Le temps est peut-être venu pour l’Occident de prendre conscience du mépris dont il est coupable vis-à-vis des Africains du Nord et des Méditerranéens du Sud : on ne les respecte pas en respectant l’idéologie arabo-islamique, mais en leur tenant un langage de vérité quant à leur histoire et à la nature de leurs régimes politiques. On ne les respecte pas en les victimisant, mais en les responsabilisant. On ne les respecte pas en les désignant par leur religion, mais par leur nationalité. On ne les respecte pas en les infantilisant, mais en leur parlant comme à des adultes capables de se remettre en question. On ne les respecte pas en les protégeant de l’islamophobie, mais en leur apprenant le sens critique. On ne les respecte pas en les regroupant en communauté, mais en les libérant de l’esprit de groupe et de l’endoctrinement religieux. On ne les respecte pas en les considérant comme des croyants, mais en les voyant comme des citoyens et concitoyens… (1)

Cette essentialisation ou ce mépris des formes, au fond, ne fait qu’augmenter la frustration de l’Africain du Nord et du Méditerranéen du Sud. Ce latino-franco-numide, descendant d’Apulée, de Saint Augustin, de Camus… 

Il est peut-être temps que la France et les pays occidentaux abandonnent leur politique orientaliste, dépassée et contre-productive, et invitent, par conséquent – pour ne pas dire contraignent – les pays « maghrébins » au respect de la réciprocité des droits : droits de culte, droits linguistiques, droits de l’homme, droits politiques, droits de sol, etc. Il faut que les non-Maghrébins bénéficient en Afrique du Nord et en Méditerranée du Sud des mêmes droits dont jouissent les « Maghrébins » en France et en Occident (2).

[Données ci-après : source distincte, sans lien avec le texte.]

(** A second call of [compute]: the object on which [compute] has returned
    for [stale_sites], with the site (5, 1) added, and the state in which
    the second call leaves it.  Event 1 is invalid and the ten segments are
    done before the second call. *)
Definition second_input : FortuneAlgorithm float :=
  Eval vm_compute in
    match (bind (add_points stale_sites) (fun _ =>
           bind (compute 20) (fun _ => add_point (mkPoint 5%float 1%float))))
            FortuneAlgorithm_new with
    | Ok (_, s) => s
    | _ => FortuneAlgorithm_new
    end.

Definition second_output : FortuneAlgorithm float :=
  Eval vm_compute in
    match compute 20 second_input with
    | Ok (_, s) => s
    | _ => FortuneAlgorithm_new
    end.

(** ** Surgery on the beachline *)

Section Surgery.

Context {D : Type} `{Double D}.

(** The arc [m] of [s] is an arc of [t] with the same [next]. *)
Definition same_next (s t : FortuneAlgorithm D) (m : nat) : Prop :=
  forall a, arc_heap s !! m = Some a ->
    exists a', arc_heap t !! m = Some a' /\ arc_next a' = arc_next a.

End Surgery.

(** After one turn of [main.cpp]: the beachline is the arc of the first
    site. *)
Definition main_state1 : FortuneAlgorithm float := Eval vm_compute in state_after main_sites 1.

(** ** [FortuneAlgorithm::print_output] *)

Section PrintOutput.

Context {D : Type} `{Double D}.
Local Open Scope fa_scope.

(** What is written to [std::cout] is kept as the list of its lines, and a
    line as the list of the numbers on it. *)

(** The line of a segment: [start.x start.y end.x end.y]. *)
Definition segment_row (g : Segment D) : list D :=
  [px (seg_start g); py (seg_start g); px (seg_end g); py (seg_end g)].

(** [for (const auto& seg : output_segments) if (seg->done) ...], after
    the lines [out]. *)
Fixpoint print_output_loop (segs : list SegmentPtr) (out : list (list D))
    : M D (list (list D)) :=
  match segs with
  | [] => ret out
  | seg :: rest =>
      let* g := load_segment seg in
      print_output_loop rest (if seg_done g then out ++ [segment_row g] else out)
  end.

Definition print_output : M D (list (list D)) :=
  let* box := gets (fun s => [x_min s; x_max s; y_min s; y_max s]) in
  let* segs := gets output_segments in
  print_output_loop segs [box].

End PrintOutput.

(** ** The sites of the arcs *)

Section SitesOfArcs.

Context {D : Type} `{Double D}.

(** Every queued site and the site of every arc is one of [sites]. *)
Definition sites_among (sites : list (Point D)) (s : FortuneAlgorithm D) : Prop :=
  (forall p, p ∈ points s -> p ∈ sites)
  /\ (forall p, p ∈ arc_p <$> arc_heap s -> p ∈ sites).

End SitesOfArcs.

(** ** Pointers that can be followed *)

Section Safety.

Context {D : Type} `{Double D}.

(** A pointer into an arena of [n] objects: null or one of them. *)
Definition ptr_ok (n : nat) (p : option nat) : Prop :=
  forall k, p = Some k -> k < n.

(** With [na] arcs, [ne] events and [ns] segments, no pointer of the arc
    [a] dangles. *)
Definition arc_ok (na ne ns : nat) (a : Arc D) : Prop :=
  ptr_ok na (arc_prev a) /\ ptr_ok na (arc_next a) /\ ptr_ok ne (arc_event a)
  /\ ptr_ok ns (left_segment a) /\ ptr_ok ns (right_segment a).

(** The arc of an event is one of the [na] arcs: it is not null. *)
Definition event_ok (na : nat) (ev : Event D) : Prop :=
  exists n, ev_arc ev = Some n /\ n < na.

(** A queued pointer is one of the [ne] events: it is not null. *)
Definition queued_ok (ne : nat) (e : EventPtr) : Prop :=
  exists en, e = Some en /\ en < ne.

(** The object has [na] arcs, [ne] events and [ns] segments, its root is
    [r], and every pointer that [compute] may follow is null only where
    the code tests for it, and never dangles. *)
Definition state_ok (na ne ns : nat) (r : ArcPtr) (s : FortuneAlgorithm D) : Prop :=
  length (arc_heap s) = na /\ length (event_heap s) = ne /\ length (segment_heap s) = ns
  /\ Forall (arc_ok na ne ns) (arc_heap s)
  /\ Forall (event_ok na) (event_heap s)
  /\ Forall (queued_ok ne) (events s)
  /\ root s = r /\ ptr_ok na r.

(** [state_ok] for some numbers of objects that are not below [na], [ne]
    and [ns]. *)
Definition later_ok (na ne ns : nat) (r : ArcPtr) (s : FortuneAlgorithm D) : Prop :=
  exists na' ne' ns', na <= na' /\ ne <= ne' /\ ns <= ns' /\ state_ok na' ne' ns' r s.

(** No pointer of the object dangles. *)
Definition well_formed (s : FortuneAlgorithm D) : Prop :=
  state_ok (length (arc_heap s)) (length (event_heap s)) (length (segment_heap s)) (root s) s.

(** The run of [m] from [s] does not crash: it returns, and then [Q]
    holds, or it goes on for ever. *)
Definition safe {A : Type} (m : M D A) (Q : A -> FortuneAlgorithm D -> Prop)
    (s : FortuneAlgorithm D) : Prop :=
  match m s with
  | Ok (a, s') => Q a s'
  | Crash => False
  | OutOfFuel => True
  end.

End Safety.

(** * Properties *)

Section SegmentFacts.

Context {D : Type} `{Double D}.

Lemma finish_sets_done (s : Segment D) (p : Point D) : seg_done (finish s p) = true.
Proof. unfold finish. by destruct (seg_done s) eqn:E. Qed.

Lemma finish_done_noop (s : Segment D) (q : Point D) :
  seg_done s = true -> finish s q = s.
Proof. intros Hd. unfold finish. by rewrite Hd. Qed.

Lemma finish_h_sets_done (s : Segment_h D) (p : option nat) : h_done (finish_h s p) = true.
Proof. unfold finish_h. by destruct (h_done s) eqn:E. Qed.

(** C8. Once [finish] has run on a segment, [done] is true and a further
    [finish] with any point changes nothing: [end] and [done] (and the
    whole segment) stay as the first call left them.  The same holds for
    the pointer-based segment of [point.h]. *)
Theorem finish_idempotent (s : Segment D) (h : Segment_h D)
    (p q : Point D) (pp qq : option nat) :
  seg_done (finish s p) = true
  /\ finish (finish s p) q = finish s p
  /\ seg_end (finish (finish s p) q) = seg_end (finish s p)
  /\ seg_done (finish (finish s p) q) = seg_done (finish s p)
  /\ h_done (finish_h h pp) = true
  /\ finish_h (finish_h h pp) qq = finish_h h pp.
Proof.
  pose proof (finish_sets_done s p) as Hd.
  pose proof (finish_done_noop (finish s p) q Hd) as Hn.
  repeat split; try done; try by rewrite Hn.
  - apply finish_h_sets_done.
  - unfold finish_h at 1. by rewrite finish_h_sets_done.
Qed.

End SegmentFacts.

(** ** Comparisons of the exact instance *)

Lemma Reqb_true (a b : R) : Reqb a b = true <-> a = b.
Proof. unfold Reqb. destruct (Req_dec_T a b); split; congruence. Qed.

Lemma Reqb_false (a b : R) : Reqb a b = false <-> a <> b.
Proof. unfold Reqb. destruct (Req_dec_T a b); split; congruence. Qed.

Lemma Rltb_true (a b : R) : Rltb a b = true <-> (a < b)%R.
Proof. unfold Rltb. destruct (Rlt_dec a b); split; (congruence || done). Qed.

Lemma Rltb_false (a b : R) : Rltb a b = false <-> (b <= a)%R.
Proof. unfold Rltb. destruct (Rlt_dec a b); split; (congruence || lra). Qed.

Lemma Rleb_true (a b : R) : Rleb a b = true <-> (a <= b)%R.
Proof. unfold Rleb. destruct (Rle_dec a b); split; (congruence || done). Qed.

Lemma Rleb_false (a b : R) : Rleb a b = false <-> (b < a)%R.
Proof. unfold Rleb. destruct (Rle_dec a b); split; (congruence || lra). Qed.

(** ** [circle] *)

Section CircleFacts.

Context {D : Type} `{Double D}.
Local Open Scope double_scope.

(** C4. [circle (a, b, c)] answers false exactly when its first test
    rejects the triple (the determinant [turn a b c] is positive: [c] is
    not a right turn from [a] to [b]) or the denominator [G] of the
    circumcenter solution compares equal to zero.  When it answers true,
    the centre it writes is [circumcenter a b c] and the trigger [x] is the
    centre's x-coordinate plus [hypot] of the offset from the centre to
    [a]. *)
Theorem circle_spec (a b c : Point D) :
  (circle a b c = None <->
     (d0 <? turn a b c) = true \/ (circle_G a b c ==? d0) = true)
  /\ (forall x o, circle a b c = Some (x, o) ->
        o = circumcenter a b c
        /\ x = px o + dhypot (px a - px o) (py a - py o)).
Proof.
  unfold circle, turn, circle_G, circumcenter.
  destruct (d0 <? _) eqn:Ht; [split; [by intuition | done] |].
  destruct (_ ==? d0) eqn:Hg; [split; [by intuition | done] |].
  split.
  - split; [done | intros [?|?]; congruence].
  - intros x o [= <- <-]. done.
Qed.

End CircleFacts.

(** Exposes the real-number operations behind the [Double] interface. *)
Ltac unfold_double :=
  cbn [d0 d1 d2 d4 d5 dadd dsub dmul ddiv dopp dsqrt dhypot deqb dltb dleb Double_R px py] in *.

(** [circle] in terms of the quantities named above. *)
Lemma circle_unfold {D : Type} `{Double D} (a b c : Point D) :
  circle a b c
  = if dltb d0 (turn a b c) then None
    else if deqb (circle_G a b c) d0 then None
    else let o := circumcenter a b c in
         Some (dadd (px o) (dhypot (dsub (px a) (px o)) (dsub (py a) (py o))), o).
Proof. reflexivity. Qed.

(** ** [circle] over the exact reals *)

Section CircleExact.

Local Open Scope R_scope.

L’excuse de la dictature, de la souveraineté, de la terre islamique, de traditions, de l’histoire, de ce-n’est-pas-pareil et de ce-n’est-pas-le-même-contexte ne suffisent plus. La réciprocité des droits, de tous les droits, reste la seule et unique solution qui permettra d’instaurer une relation saine et équilibrée, basée sur le respect des droits, entre la rive sud et la rive nord de la Méditerranée. Sans cela, nous nous dirigerons droit dans le mur. Aveuglément.

 

Albert Camus

(1) « Si, dans la maison de la République, un membre n’est pas reconnu en tant que citoyen à part entière mais est désigné comme « musulman », indépendamment de son choix ou de sa foi comme l’étaient les musulmans d’Algérie sous la colonisation, alors il n’a pas sa liberté de conscience». Patrick Weil, De la laïcité en France, Grasset 2021 ; réed. Folio Gallimard 2022, 144 p.

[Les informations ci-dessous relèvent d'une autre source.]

(** The vehicle on the ground, with no thrust and no aerodynamic load: the
    integrated position is [gravity * dt * dt] below the ground level. *)
Lemma rest_integrated_position (s : State) (i : TickInput) :
  mass params_ ≠ 0 →
  landed s → zero_thrust tables_ i → no_aero_load i →
  v2 (integrated_position params_ tables_ s i) = gravity params_ * tick_dt i * tick_dt i.
Proof.
  intros Hm (Hz & Hv & Hw & Ha) Hthrust (HF & HM).
  pose proof (unpowered_integrated_motion s i Hm Hw Hthrust HM) as Hmotion.
  cbn zeta in Hmotion. unfold integrated_position.
  set (r := integrateState _ _ _ _ _ _ _ _ _) in *. clearbody r.
  destruct Hmotion as (_ & _ & Hla & Hvr & Hpr).
  rewrite Hpr, Hvr, Hla, Hv, HF.
  replace (vdiv vzero (mass params_)) with vzero
    by (unfold vdiv, vzero; cbn; f_equal; field; exact Hm).
  rewrite mulv_vzero. unfold vzero, vadd, vscale. cbn. rewrite Hz. ring.
Qed.

(** So the vehicle lands again, and stays as [land] left it. *)
Lemma rest_tick (s : State) (i : TickInput) :
  0 < mass params_ → 0 <= gravity params_ →
  landed s → zero_thrust tables_ i → no_aero_load i →
  landed (tick params_ tables_ s i)
  ∧ initialAttitude (tick params_ tables_ s i) = initialAttitude s.
Proof.
  intros Hm Hg Hl Hthrust Hload.
  assert (Hz : v2 (integrated_position params_ tables_ s i) >= 0).
  { rewrite rest_integrated_position by (try assumption; lra).
    apply Rle_ge. rewrite Rmult_assoc. apply Rmult_le_pos; [exact Hg|nra]. }
  pose proof (tick_on_ground s i Hz) as Hf. cbn zeta in Hf.
  destruct Hf as (Hv & Hw & Ha & Hi & Hp & _).
  unfold landed. rewrite Hv, Hw, Ha, Hi. split_and!; try reflexivity. exact Hp.
Qed.

End Contact.

(** ** The claims about the rigid-body step *)

(** C2, as the code has it: if the attitude that a step starts from is not
    the zero quaternion, then a tick of [calculateNewState] whose integrated
    position stays above the ground leaves an attitude of norm one, a tick
    that reaches the ground leaves the stored initial attitude, which is as
    the caller gave it, and every call of [calibrate] leaves an attitude of
    norm one.  So a tick leaves an attitude of norm one in both cases when the
    stored initial attitude has norm one. *)
Theorem attitude_norm_after_step (params_ : VtolParameters) (tables_ : TablesWithCoeffs)
    (s : State) (i : TickInput) (prevCalibrationType calType : CalibrationType_t) :
  0 < qsquaredNorm (attitude s) →
  (v2 (integrated_position params_ tables_ s i) < 0 →
     qnorm (attitude (tick params_ tables_ s i)) = 1)
  ∧ (v2 (integrated_position params_ tables_ s i) >= 0 →
       attitude (tick params_ tables_ s i) = initialAttitude s)
  ∧ qnorm (attitude (calibrate params_ prevCalibrationType calType s).1.1) = 1
  ∧ (qnorm (initialAttitude s) = 1 →
       qnorm (attitude (tick params_ tables_ s i)) = 1).
Proof.
  intros Hq.
  assert (Haloft : v2 (integrated_position params_ tables_ s i) < 0 →
                   qnorm (attitude (tick params_ tables_ s i)) = 1).
  { intros Hz. pose proof (tick_aloft params_ tables_ s i Hz) as Hf. cbn zeta in Hf.
    destruct Hf as (_ & _ & Ha & _). rewrite Ha.
    pose proof (integrateState_equations params_ tables_ s (tick_Maero i) (tick_Faero i)
                  (tick_actuator i) (tick_dt i) (tick_thrust0 i) (tick_torque0 i)) as Heq.
    cbn beta zeta in Heq. destruct Heq as (_ & _ & _ & _ & _ & _ & Hatt & _).
    rewrite Hatt. apply attitude_step_unit, Hq. }
  assert (Hground : v2 (integrated_position params_ tables_ s i) >= 0 →
                    attitude (tick params_ tables_ s i) = initialAttitude s).
  { intros Hz. pose proof (tick_on_ground params_ tables_ s i Hz) as Hf. cbn zeta in Hf.
    destruct Hf as (_ & _ & Ha & _). exact Ha. }
  split_and!.
  - exact Haloft.
  - exact Hground.
  - rewrite calibrate_attitude. apply attitude_step_unit, calibration_start_pos, Hq.
  - intros Hinit.
    destruct (Rlt_dec (v2 (integrated_position params_ tables_ s i)) 0) as [Hz|Hz].
    + apply Haloft, Hz.
    + rewrite Hground by (apply Rnot_lt_ge, Hz). exact Hinit.
Qed.


(** ** At rest in still air *)

(** With no air speed there is no dynamic pressure, hence no aerodynamic
    force and no aerodynamic moment: this is where the load of the ticks on
    the ground vanishes when no wind blows. *)
Lemma aerodynamics_without_airspeed (params_ : VtolParameters) (tables_ : TablesWithCoeffs)
    (s : State) (AoA_rad AoS_rad aileron_pos elevator_pos rudder_pos : R)
    (polynomialCoeffs0 : list R) :
  let r := calculateAerodynamics params_ tables_ s vzero AoA_rad AoS_rad
             aileron_pos elevator_pos rudder_pos polynomialCoeffs0 in
  r.1.2 = vzero ∧ r.2 = vzero.
Proof.
  cbn zeta. unfold calculateAerodynamics. cbn [fst snd].
  assert (Hq : calculateDynamicPressure params_ (vnorm vzero) = 0).
  { unfold calculateDynamicPressure, vnorm, vsquaredNorm, vzero. cbn.
    replace (0 * 0 + 0 * 0 + 0 * 0) with 0 by ring. rewrite sqrt_0. ring. }
  rewrite Hq. unfold smul, vzero. cbn [v0 v1 v2]. split; f_equal; ring.
Qed.
Lemma findCoordinatorByPhone_save c d :
  findCoordinatorByPhone (Coordinator.phoneNumber c) (saveCoordinator c d)
  = Some c.
Proof.
  unfold findCoordinatorByPhone, saveCoordinator; simpl.
  apply find_upsert_same, strict_eq_refl.
Qed.

Lemma findCoordinatorByPhone_save_other Q c d :
  Q <> Coordinator.phoneNumber c ->
  findCoordinatorByPhone Q (saveCoordinator c d) = findCoordinatorByPhone Q d.
Proof.
  intros HQ. unfold findCoordinatorByPhone, saveCoordinator; simpl.
  apply find_upsert_other.
  - by apply strict_eq_false.
  - intros y Hy%strict_eq_true. apply strict_eq_false. congruence.
Qed.

(** A login succeeds when the stored name is the supplied one, can be
    decoded, and a listed project bears the decoded name. *)
Lemma login_succeeds env P N D w c p :
  findCoordinatorByPhone P (db w) = Some c ->
  Coordinator.projectName c = N ->
  decodeURIComponent N = Normal D ->
  find_project D (listProjects env) = Some p ->
  fst (login env P N w) = Normal (mkCredential (next_token w) N).
Proof.
  intros HP <- HD Hp.
  by rewrite login_run, HP, strict_eq_refl, HD, Hp.
Qed.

(2) Ces droits ne concernent que les Maghrébins, pas ceux qui se disent Africains du Nord ou Méditerranéens du Sud. Ces derniers, en tant que tels, n’ont officiellement aucun droit ni en Occident ni en Afrique du Nord. Les seuls droits dont ils bénéficient sont ceux accordés aux Maghrébins et dans lesquels ils ne se reconnaissent pas.